PANX1 Level and Channel Function are Reduced in Immortalized Myoblasts from DMD Patients. A Western blots of PANX1 levels in immortalized human skeletal muscle myoblasts isolated from 3 healthy (Ctl) and 8 dystrophic (DMD) donors and B) the respective quantification. β-actin was used as a loading control. * P < 0.05 compared to Ctl. C Representative western blot of Ctl myoblasts that were treated with either siRNA targeting PANX1 (PANX1 siRNA), a scrambled control (Ctl siRNA) or were untreated (WT: wild-type) (top). The incidence of dye uptake (%) in WT, Ctl siRNA, and PANX1 siRNA cells in high [K⁺] (bottom) (n = 3; one-way ANOVA followed by Tukey’s multiple comparisons test). Data represents mean ± s.d. ** P < 0.01 in comparison to WT; # P < 0.05 in comparison to Ctl siRNA; ns: non-significant. D Incidence of dye uptake in cell lines Ctl1-3 and DMD 1, DMD 2, and DMD 7 in the presence of either low [K⁺] or high [K⁺] (n = 3; two-way ANOVA followed by Sidak’s multiple comparisons test). Data are represented as mean ± s.d. While not indicated on the graph, the difference between low [K⁺] and high [K⁺] was statistically significant for all cell lines (P < 0.0001).
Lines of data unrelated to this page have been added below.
(** C38. A budget stays bounded under any stream of claims: it never remembers more than
    512 keys, never counts more grants in its window than the policy allows, and over
    any stretch of time as long as the window it grants at most twice that number. *)
Theorem budget_bounds policy b grants now a :
  valid policy → reach policy b grants now →
  (length (recentlySent b) ≤ 512)%nat
  ∧ 0 ≤ sentInWindow b ≤ maxPerWindow policy
  ∧ granted_in a (a + windowMilliseconds policy) grants ≤ 2 * maxPerWindow policy.
Proof.
  intros Hv Hr. split; [eapply reach_bound; [apply Hv|exact Hr]|].
  split; [by apply (reach_window policy b grants now)|by eapply reach_rate].
Qed.

(** A refused claim costs nothing: it leaves the window and the number of grants in
    it as they were, and of the recent keys removes only those whose cooldown is over;
    a claim whose key was granted less than a cooldown ago and is still remembered is
    refused as a duplicate. *)
Theorem refused_claim_is_free policy b key t b' why :
  1 ≤ maxPerWindow policy → claim policy b key t = (b', Some why) →
  windowStartedAt b' = windowStartedAt b ∧ sentInWindow b' = sentInWindow b
  ∧ (∀ kv, kv ∈ recentlySent b' ↔ kv ∈ recentlySent b ∧ t - kv.2 < duplicateCooldownMilliseconds policy)
  ∧ (why = duplicate ↔ ∃ u, JsMap.get (recentlySent b') key = Some u).
Proof.
  intros Hm Hcl. destruct (claim_refused policy b key t b' why Hm Hcl) as (H1 & H2 & H3).
  split; [done|]. split; [done|]. split.
  - intros kv. rewrite H3. unfold prune. rewrite elem_of_bfilter, negb_true_iff, Z.leb_gt. done.
  - rewrite H3. revert Hcl. unfold claim. cbn [windowStartedAt sentInWindow recentlySent].
    destruct (JsMap.get (prune policy t (recentlySent b)) key) as [u|] eqn:Eg.
    + assert (t - u <? duplicateCooldownMilliseconds policy = true) as ->.
      { apply Z.ltb_lt. unfold JsMap.get in Eg.
        destruct (find _ _) as [kv|] eqn:Ef; [|done]. injection Eg as <-.
        apply find_spec in Ef as [Hin _]. unfold prune in Hin.
        apply elem_of_bfilter in Hin as [_ Hin]. bool_prop. lia. }
      intros [= _ <-]. split; [by exists u|done].
    + intros Hcl. split; [intros ->|by intros [u ?]].
      revert Hcl. case_if; case_if; by intros [=].
Qed.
There was no statistical difference between the various cell lines in low [K⁺]. The statistical significance between the Ctl and DMD cell lines in high [K⁺] are indicated on the graph: *** P < 0.001 and **** P < 0.0001 in comparison to Ctl 1; # P < 0.05, ### P < 0.001, #### P < 0.0001 in comparison to Ctl 2; ððð P < 0.001 and ðððð P < 0.0001 in comparison to Ctl 3 in high [K.⁺]